• Problem details
Copy nothing from the entries below except the lines from the one containing "#[global] Instance PublicKey_eq_dec" through the one containing "sha256 : string → string;", and copy those exactly.
****************
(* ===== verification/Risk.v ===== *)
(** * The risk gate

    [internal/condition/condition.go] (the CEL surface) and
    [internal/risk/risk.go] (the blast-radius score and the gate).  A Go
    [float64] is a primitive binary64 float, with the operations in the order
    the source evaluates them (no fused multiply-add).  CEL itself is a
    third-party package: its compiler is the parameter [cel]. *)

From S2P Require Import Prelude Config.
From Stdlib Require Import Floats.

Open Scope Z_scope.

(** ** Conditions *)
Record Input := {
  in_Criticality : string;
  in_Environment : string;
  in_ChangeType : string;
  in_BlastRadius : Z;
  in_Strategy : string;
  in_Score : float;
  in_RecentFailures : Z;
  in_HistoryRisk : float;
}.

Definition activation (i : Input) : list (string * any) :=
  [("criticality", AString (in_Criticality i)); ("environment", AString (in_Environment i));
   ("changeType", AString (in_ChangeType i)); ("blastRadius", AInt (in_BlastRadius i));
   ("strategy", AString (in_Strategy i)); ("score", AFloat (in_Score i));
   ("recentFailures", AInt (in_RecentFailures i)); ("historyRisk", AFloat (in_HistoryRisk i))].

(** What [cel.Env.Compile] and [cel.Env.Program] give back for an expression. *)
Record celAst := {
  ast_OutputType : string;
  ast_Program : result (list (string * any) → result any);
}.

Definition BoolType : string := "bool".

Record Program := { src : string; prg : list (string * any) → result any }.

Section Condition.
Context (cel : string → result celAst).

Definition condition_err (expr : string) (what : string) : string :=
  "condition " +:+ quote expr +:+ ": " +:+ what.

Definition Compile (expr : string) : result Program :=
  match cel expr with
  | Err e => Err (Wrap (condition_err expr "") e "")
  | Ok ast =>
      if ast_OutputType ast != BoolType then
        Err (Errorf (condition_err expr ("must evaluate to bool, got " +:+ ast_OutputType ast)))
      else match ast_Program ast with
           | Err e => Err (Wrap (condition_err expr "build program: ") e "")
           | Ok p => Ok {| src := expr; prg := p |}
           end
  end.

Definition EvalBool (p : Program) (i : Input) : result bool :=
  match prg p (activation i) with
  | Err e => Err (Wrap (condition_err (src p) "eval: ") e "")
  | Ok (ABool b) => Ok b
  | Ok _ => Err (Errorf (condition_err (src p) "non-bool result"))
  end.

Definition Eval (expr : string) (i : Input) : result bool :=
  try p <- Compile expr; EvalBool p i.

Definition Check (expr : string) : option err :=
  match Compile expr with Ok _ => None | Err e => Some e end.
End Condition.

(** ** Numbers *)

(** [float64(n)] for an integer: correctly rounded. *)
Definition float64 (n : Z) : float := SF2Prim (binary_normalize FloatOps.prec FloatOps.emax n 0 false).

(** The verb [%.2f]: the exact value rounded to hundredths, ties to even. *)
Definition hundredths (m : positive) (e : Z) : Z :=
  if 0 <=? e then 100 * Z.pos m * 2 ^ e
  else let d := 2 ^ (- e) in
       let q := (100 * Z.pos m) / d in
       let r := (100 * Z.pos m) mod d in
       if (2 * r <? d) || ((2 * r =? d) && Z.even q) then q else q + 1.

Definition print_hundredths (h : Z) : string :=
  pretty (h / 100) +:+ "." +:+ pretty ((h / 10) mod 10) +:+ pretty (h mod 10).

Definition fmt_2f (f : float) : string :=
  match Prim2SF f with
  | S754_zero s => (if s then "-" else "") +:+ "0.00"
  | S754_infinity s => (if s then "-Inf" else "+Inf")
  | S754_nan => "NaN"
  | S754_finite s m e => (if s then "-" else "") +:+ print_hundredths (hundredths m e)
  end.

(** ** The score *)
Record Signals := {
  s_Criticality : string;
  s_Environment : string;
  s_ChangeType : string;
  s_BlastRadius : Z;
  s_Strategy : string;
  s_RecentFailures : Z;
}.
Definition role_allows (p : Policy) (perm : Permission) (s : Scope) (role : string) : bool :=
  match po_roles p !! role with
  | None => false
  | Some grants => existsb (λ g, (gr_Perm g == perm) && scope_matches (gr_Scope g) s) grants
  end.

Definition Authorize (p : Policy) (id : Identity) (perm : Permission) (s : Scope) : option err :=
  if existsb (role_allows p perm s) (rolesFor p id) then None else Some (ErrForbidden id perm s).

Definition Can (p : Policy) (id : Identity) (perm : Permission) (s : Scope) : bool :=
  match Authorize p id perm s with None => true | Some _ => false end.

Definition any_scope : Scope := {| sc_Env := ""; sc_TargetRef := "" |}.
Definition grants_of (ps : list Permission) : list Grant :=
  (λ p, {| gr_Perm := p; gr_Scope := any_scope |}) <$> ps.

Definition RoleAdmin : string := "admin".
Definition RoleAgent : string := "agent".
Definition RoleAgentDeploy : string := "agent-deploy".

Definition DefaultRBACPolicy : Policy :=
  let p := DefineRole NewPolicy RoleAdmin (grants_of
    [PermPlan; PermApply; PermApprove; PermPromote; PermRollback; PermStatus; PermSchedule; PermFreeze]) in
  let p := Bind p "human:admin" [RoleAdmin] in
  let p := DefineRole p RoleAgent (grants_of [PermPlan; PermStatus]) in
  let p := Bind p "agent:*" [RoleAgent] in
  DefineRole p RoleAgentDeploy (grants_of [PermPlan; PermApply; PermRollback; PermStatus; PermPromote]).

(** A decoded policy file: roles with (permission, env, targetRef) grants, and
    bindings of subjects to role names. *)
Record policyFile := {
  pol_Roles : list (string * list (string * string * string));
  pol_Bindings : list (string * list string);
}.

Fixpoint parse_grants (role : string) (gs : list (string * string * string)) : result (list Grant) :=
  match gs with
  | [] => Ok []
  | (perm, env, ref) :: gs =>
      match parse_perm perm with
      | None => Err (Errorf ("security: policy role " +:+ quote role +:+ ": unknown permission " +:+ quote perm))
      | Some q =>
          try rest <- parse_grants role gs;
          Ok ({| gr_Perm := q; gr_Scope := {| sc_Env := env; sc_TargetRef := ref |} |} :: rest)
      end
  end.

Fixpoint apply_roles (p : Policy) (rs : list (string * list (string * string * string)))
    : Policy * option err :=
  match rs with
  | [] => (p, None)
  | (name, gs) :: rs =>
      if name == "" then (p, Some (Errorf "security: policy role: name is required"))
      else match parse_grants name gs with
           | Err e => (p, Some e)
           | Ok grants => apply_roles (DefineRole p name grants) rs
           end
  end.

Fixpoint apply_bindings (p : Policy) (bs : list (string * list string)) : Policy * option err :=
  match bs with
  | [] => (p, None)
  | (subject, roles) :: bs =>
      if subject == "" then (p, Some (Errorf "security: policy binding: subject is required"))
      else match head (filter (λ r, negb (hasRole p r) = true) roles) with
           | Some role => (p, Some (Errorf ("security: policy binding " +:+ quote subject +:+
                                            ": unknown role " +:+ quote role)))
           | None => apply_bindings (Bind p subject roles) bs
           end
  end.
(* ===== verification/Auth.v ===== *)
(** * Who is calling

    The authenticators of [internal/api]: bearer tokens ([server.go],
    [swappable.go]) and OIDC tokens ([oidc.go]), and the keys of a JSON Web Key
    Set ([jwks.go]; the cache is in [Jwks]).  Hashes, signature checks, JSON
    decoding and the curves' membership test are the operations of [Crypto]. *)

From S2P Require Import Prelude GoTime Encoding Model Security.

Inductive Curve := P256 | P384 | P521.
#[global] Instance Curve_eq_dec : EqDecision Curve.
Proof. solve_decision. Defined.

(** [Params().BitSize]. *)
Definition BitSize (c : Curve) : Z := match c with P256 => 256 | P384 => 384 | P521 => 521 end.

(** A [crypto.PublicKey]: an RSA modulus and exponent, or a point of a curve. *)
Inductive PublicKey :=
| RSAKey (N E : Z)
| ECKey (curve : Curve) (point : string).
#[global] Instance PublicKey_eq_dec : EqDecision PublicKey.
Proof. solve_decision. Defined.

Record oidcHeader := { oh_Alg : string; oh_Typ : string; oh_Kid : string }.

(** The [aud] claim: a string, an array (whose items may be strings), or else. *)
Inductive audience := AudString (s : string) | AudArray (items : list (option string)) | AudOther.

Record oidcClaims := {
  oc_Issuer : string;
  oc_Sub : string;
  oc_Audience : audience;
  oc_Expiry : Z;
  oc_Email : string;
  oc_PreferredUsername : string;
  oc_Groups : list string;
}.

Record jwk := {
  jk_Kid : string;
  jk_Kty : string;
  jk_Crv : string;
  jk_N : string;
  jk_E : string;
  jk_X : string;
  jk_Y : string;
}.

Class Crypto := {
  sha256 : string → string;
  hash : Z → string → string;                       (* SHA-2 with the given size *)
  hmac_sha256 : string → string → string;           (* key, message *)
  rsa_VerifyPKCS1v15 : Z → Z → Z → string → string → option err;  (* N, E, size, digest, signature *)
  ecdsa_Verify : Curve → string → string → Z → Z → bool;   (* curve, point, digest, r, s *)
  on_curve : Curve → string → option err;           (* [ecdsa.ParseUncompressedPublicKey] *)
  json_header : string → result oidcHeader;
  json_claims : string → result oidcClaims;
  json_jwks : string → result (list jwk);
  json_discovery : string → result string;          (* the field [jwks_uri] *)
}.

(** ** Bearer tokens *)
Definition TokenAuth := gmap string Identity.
****************
• Answer below
#[global] Instance PublicKey_eq_dec : EqDecision PublicKey.
Proof. solve_decision. Defined.

Record oidcHeader := { oh_Alg : string; oh_Typ : string; oh_Kid : string }.

(** The [aud] claim: a string, an array (whose items may be strings), or else. *)
Inductive audience := AudString (s : string) | AudArray (items : list (option string)) | AudOther.

Record oidcClaims := {
  oc_Issuer : string;
  oc_Sub : string;
  oc_Audience : audience;
  oc_Expiry : Z;
  oc_Email : string;
  oc_PreferredUsername : string;
  oc_Groups : list string;
}.

Record jwk := {
  jk_Kid : string;
  jk_Kty : string;
  jk_Crv : string;
  jk_N : string;
  jk_E : string;
  jk_X : string;
  jk_Y : string;
}.

Class Crypto := {
  sha256 : string → string;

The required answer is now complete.